Omicidio via Piranesi: "Dopo cena l’ho soffocata, poi sono andato a dormire in hotel"

Pietro Carlo Artusi, che aveva già confessato il delitto, nell'interrogatorio ha precisato meglio i tempi e le modalità dell’omicidio

Roberta Priore, trovata morta nella casa di via Piranesi

Roberta Priore, trovata morta nella casa di via Piranesi

Milano, 23 marzo 2019 - Sarebbe morta domenica sera Roberta Priore, non lunedì mattina. E dopo l’omicidio, Pietro Carlo Artusi avrebbe trascorso alcune ore in un hotel. Davanti al gip Alessandra Cecchelli, che l’ha sentito ieri mattina a San Vittore per l’interrogatorio di convalida, l’uomo che aveva già confessato al pm Grazia Colacicco di aver ucciso la sua compagna ha confermato tutto il racconto. E rispondendo alle domande del giudice ha precisato meglio i tempi e le modalità dell’omicidio.

Artusi, 48enne, una laurea in Ingegneria lasciata nel cassetto, disoccupato da tempo, ha ripetuto di aver ucciso Roberta premendole un cuscino sul volto al termine di una furibonda lite, prima della quale, sempre stando al racconto dell’uomo, i due avrebbero consumato cocaina. Le tensioni nella coppia sarebbero cominciate a cena, in un ristorante in zona Ortica. Una «banale» discussione cominciata, sembra, «per motivi di gelosia nei confronti della Priore», come ha spiegato il capo della Squadra mobile Lorenzo Bucossi. La situazione si sarebbe poi calmata, ma solo perché i due si sarebbero allontanati separatamente. Le discussioni sarebbero infatti riprese una volta ritrovatisi nell’appartamento, con oggetti scagliati per tutta casa, fino al tragico epilogo col cuscino schiacciato sul volto della donna per impedirle di gridare. L’omicidio sarebbe avvenuto dunque la stessa domenica sera, orario compatibile con quanto riferito dal medico legale agli investigatori. Sul corpo della vittima sono state trovate leggere bruciature dovute a pezzi di carta data alle fiamme dall’uomo, in un tentativo assurdo di sbarazzarsi del corpo. Nel primo pomeriggio di martedì, Artusi avrebbe staccato i tubi del gas con l’intenzione di uccidersi, ma poi era uscito di casa «perché - ha detto - non ho avuto il coraggio di ammazzarmi». A dare l’allarme, attorno alle 16, era stata la figlia di Roberta perché non aveva notizie della madre da giorni e non riceveva risposta suonando al campanello.

Lei e Artusi si frequentavano solo da quattro mesi, ma la polizia era già dovuta salire in quell’appartamento altre due volte.

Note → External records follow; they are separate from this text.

(** base(time-of-day) x multiplier(mood), the product taken in [float]. *)
Definition IntensityTable (Mood TimeOfDay : string) : float :=
  FMul (FloatOfZ (BaseTable TimeOfDay)) (FloatLiteral (MultiplierTable Mood) 10).

Definition ColorOfTenths (Tenths : Z * Z * Z) : FLinearColor :=
  let '(r, g, b) := Tenths in
  LinearColor (FloatLiteral r 10) (FloatLiteral g 10) (FloatLiteral b 10).

End Tables.

(** ** Geometry *)

(** The offsets of the characters of a panel, in loop order. *)
Definition CharOffsets (NumCharacters : Z) : list Z :=
  map (CharOffset NumCharacters) (LoopIndices NumCharacters).

(** [Location] lies in the square of half-side 500 around [Center], at the
    height of [Center]. *)
Definition InBoundingSquare (Center Location : FVector) : Prop :=
  -500 <= X Location - X Center <= 500 /\
  -500 <= Y Location - Y Center <= 500 /\
  Z_ Location - Z_ Center = 0.

(** The two placement expressions once more, evaluated with the binary32
    arithmetic of the standard library instead of the integer model. *)
Definition SceneCenterX_binary32 (Index : Z) : float :=
  FMul (FloatOfZ Index) (FloatOfZ 2000).

Definition CharOffset_binary32 (NumCharacters i : Z) : float :=
  FSub (FMul (FloatOfZ i) (FloatOfZ 150))
       (FMul (FloatOfZ (NumCharacters - 1)) (FloatOfZ 75)).

(** The locations once more, component by component in binary64, as the
    [FVector] arithmetic of the engine computes them. *)
Record FVector64 := MakeVector64 { X64 : float; Y64 : float; Z64 : float }.

Definition FVector64_add (A B : FVector64) : FVector64 :=
  MakeVector64 (DAdd (X64 A) (X64 B)) (DAdd (Y64 A) (Y64 B)) (DAdd (Z64 A) (Z64 B)).
Definition FVector64_sub (A B : FVector64) : FVector64 :=
  MakeVector64 (DSub (X64 A) (X64 B)) (DSub (Y64 A) (Y64 B)) (DSub (Z64 A) (Z64 B)).

Definition VectorHolds (v : FVector64) (V : FVector) : Prop :=
  HoldsDouble (X64 v) (X V) /\ HoldsDouble (Y64 v) (Y V) /\ HoldsDouble (Z64 v) (Z_ V).

Definition SceneCenter_binary (Index : Z) : FVector64 :=
  MakeVector64 (FloatToDouble (SceneCenterX_binary32 Index)) (DoubleOfZ 0) (DoubleOfZ 0).
Definition CharLocation_binary (Index NumCharacters i : Z) : FVector64 :=
  FVector64_add (SceneCenter_binary Index)
    (MakeVector64 (DoubleOfZ 0) (FloatToDouble (CharOffset_binary32 NumCharacters i))
                  (DoubleOfZ 0)).
Definition ObjectLocation_binary (Index RandX RandY : Z) : FVector64 :=
  FVector64_add (SceneCenter_binary Index)
    (MakeVector64 (DoubleOfZ RandX) (DoubleOfZ RandY) (DoubleOfZ 0)).
Definition CameraLocation_binary (Index Distance : Z) : FVector64 :=
  FVector64_add (SceneCenter_binary Index)
    (MakeVector64 (FloatToDouble (FNeg (FloatOfZ Distance))) (DoubleOfZ 0) (DoubleOfZ 160)).
Definition CameraDirection_binary (Index Distance : Z) : FVector64 :=
  FVector64_sub (SceneCenter_binary Index) (CameraLocation_binary Index Distance).

(** The largest index and the largest character count for which every
    product of the placement arithmetic is a [float]. *)
Definition MaxExactIndex : Z := 134218.
Definition MaxExactCharacters : Z := 223697.

(** ** Actors the bridge asks for *)

Definition Cylinder (Location : FVector) : AActor :=
  MakeActor (FromObject (TEXT "/Engine/BasicShapes/Cylinder")) Location ZeroRotator
            [TEXT "StoryboardGenerated"].

Definition Cube (Location : FVector) : AActor :=
  MakeActor (FromObject (TEXT "/Engine/BasicShapes/Cube")) Location ZeroRotator
            [TEXT "StoryboardGenerated"].

Definition Camera (Location : FVector) (Rotation : FRotator) (FocalLength : float) : AActor :=
  MakeActor (CineCameraActor (Some FocalLength)) Location Rotation
            [TEXT "StoryboardCamera"].

Definition KeyLight (Intensity : float) (LightColor : FLinearColor) : AActor :=
  MakeActor (PointLight Intensity LightColor) KeyLightLocation ZeroRotator
            [TEXT "StoryboardLight"].

Definition IsCineCamera (Actor : AActor) : bool :=
  match Kind Actor with CineCameraActor _ => true | _ => false end.

Definition IsPointLight (Actor : AActor) : bool :=
  match Kind Actor with PointLight _ _ => true | _ => false end.

Definition IsCube (Actor : AActor) : bool :=
  match Kind Actor with
  | FromObject AssetPath => String.eqb AssetPath "/Engine/BasicShapes/Cube"
  | _ => false
  end.

(** A host on which every request succeeds. *)
Definition Cooperative (Host : EditorHost) : Prop :=
  HasWorld Host = true /\
  (forall AssetPath, LoadAsset Host AssetPath = true) /\
  (forall Class Location Rotation, SpawnActor Host Class Location Rotation = true) /\
  HasCineCameraComponent Host = true.

Definition CooperativeHost : EditorHost :=
  MakeHost true (fun _ => true) (fun _ _ _ => true) true (fun _ => true).

(** What [PlaceActorInScene] needs of the host to place a cube at
    [Location]: the cube asset loads and the spawn there returns an actor. *)
Definition PlacesCube (Host : EditorHost) (Location : FVector) : bool :=
  LoadAsset Host (TEXT "/Engine/BasicShapes/Cube") &&
  SpawnActor Host StaticClass_Object Location ZeroRotator.

(** A host without an editor world. *)
Definition WorldlessHost : EditorHost :=
  MakeHost false (fun _ => true) (fun _ _ _ => true) true (fun _ => true).

(** ** A random generator given by the values it will draw

    The state is the list of the coming raw values; a draw takes the next
    one, brought into the asked range. *)

Definition Tape := list Z.

Definition TapeRandRange (Min Max : Z) (Random : Tape) : Z * Tape :=
  match Random with
  | [] => (Min, [])
  | Raw :: Rest => (Z.max Min (Z.min Max Raw), Rest)
  end.

(** The contract of [FMath::RandRange]: the value drawn lies between the
    two bounds, both included. *)
Definition RandRangeContract {RandomStream : Type}
    (RandRange : Z -> Z -> RandomStream -> Z * RandomStream) : Prop :=
  forall Min Max Random,
    Min <= Max -> Min <= fst (RandRange Min Max Random) <= Max.

(** Decimal digit [d] as a character. *)
Definition DigitChar (d : Z) : ascii := ascii_of_N (Z.to_N (48 + d)).

(** A panel that only fixes the index. *)
Definition PanelAt (Index : Z) : FStoryboardPanel :=
  MakePanel "" Index "" 0 [] "" "".

End Reference.

(* ===================================================================== *)
(** * The scene as a whole, the asset search and the Slate style          *)
(* ===================================================================== *)

Module Census.
Import Engine Bridge.

(** ** Notions for counting and telling apart what a call adds *)

Definition IsCylinder (Actor : AActor) : bool :=
  match Kind Actor with
  | FromObject AssetPath => String.eqb AssetPath "/Engine/BasicShapes/Cylinder"
  | _ => false
  end.

(** The camera actor as [CreateCamera] leaves it when the camera component
    may be missing. *)
Definition CameraOn (Host : EditorHost) (Location : FVector) (Rotation : FRotator)
    (FocalLength : float) : AActor :=
  MakeActor
    (CineCameraActor (if HasCineCameraComponent Host then Some FocalLength else None))
    Location Rotation [TEXT "StoryboardCamera"].

(** The tag the bridge puts on an actor of each kind. *)
Definition TagOfKind (K : ActorKind) : FName :=
  match K with
  | FromObject _ => TEXT "StoryboardGenerated"
  | CineCameraActor _ => TEXT "StoryboardCamera"
  | PointLight _ _ => TEXT "StoryboardLight"
  end.

(** The state of the generator after [n] draws of
    [FMath::RandRange(-500, 500)]. *)
Definition AfterDraws {RandomStream : Type}
    (RandRange : Z -> Z -> RandomStream -> Z * RandomStream)
    (n : nat) (Random : RandomStream) : RandomStream :=
  Nat.iter n (fun R => snd (RandRange (-500) 500 R)) Random.

End Census.

Module Reading.
Import Engine Bridge.

(** What a comparison with a literal sees of a string: the units before
    the terminator, ASCII capitals folded. *)
Definition AsCompared (S : FString) : string := FoldCase (c_str S).

(** [A . B] *)
Definition Dot (A B : FVector) : Z := X A * X B + Y A * Y B + Z_ A * Z_ B.

(** [Place] lies on the side of [Eye] that [Direction] points to. *)
Definition Ahead (Eye Direction Place : FVector) : Prop :=
  0 < Dot (MakeVector (X Place - X Eye) (Y Place - Y Eye) (Z_ Place - Z_ Eye)) Direction.

End Reading.

Module AssetRegistry.
Import Engine.

(** ** The asset search of the bridge ([FindAssetsMatching]) *)

(** What the bridge reads of an [FAssetData]: [AssetName.ToString()] and
    [GetSoftObjectPath().ToString()]. *)
Record FAssetData := MakeAssetData {
  AssetName : FString;
  SoftObjectPath : FString
}.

L’11 marzo, di notte la richiesta di intervento è arrivata da un vicino di casa, spaventato per le urla della donna. Il 14, invece, la volante era giunta su chiamata dello stesso Artusi. I poliziotti, quella volta, avevano trovato una situazione tranquilla. «Mi insultava mentre guardava gli altri uomini e flirtava con un cliente al bancone», ha farneticato. Artusi, covando odio, è quindi rientrato a casa prima e lei lo aveva raggiunto dopo in taxi. L’uomo ha sottolineato di essere stato bersaglio di lanci di oggetti e che la donna avrebbe pure afferrato un coltello dalla cucina per poi dirigersi verso di lui. «Allora ho preso il cucino e l’ho uccisa».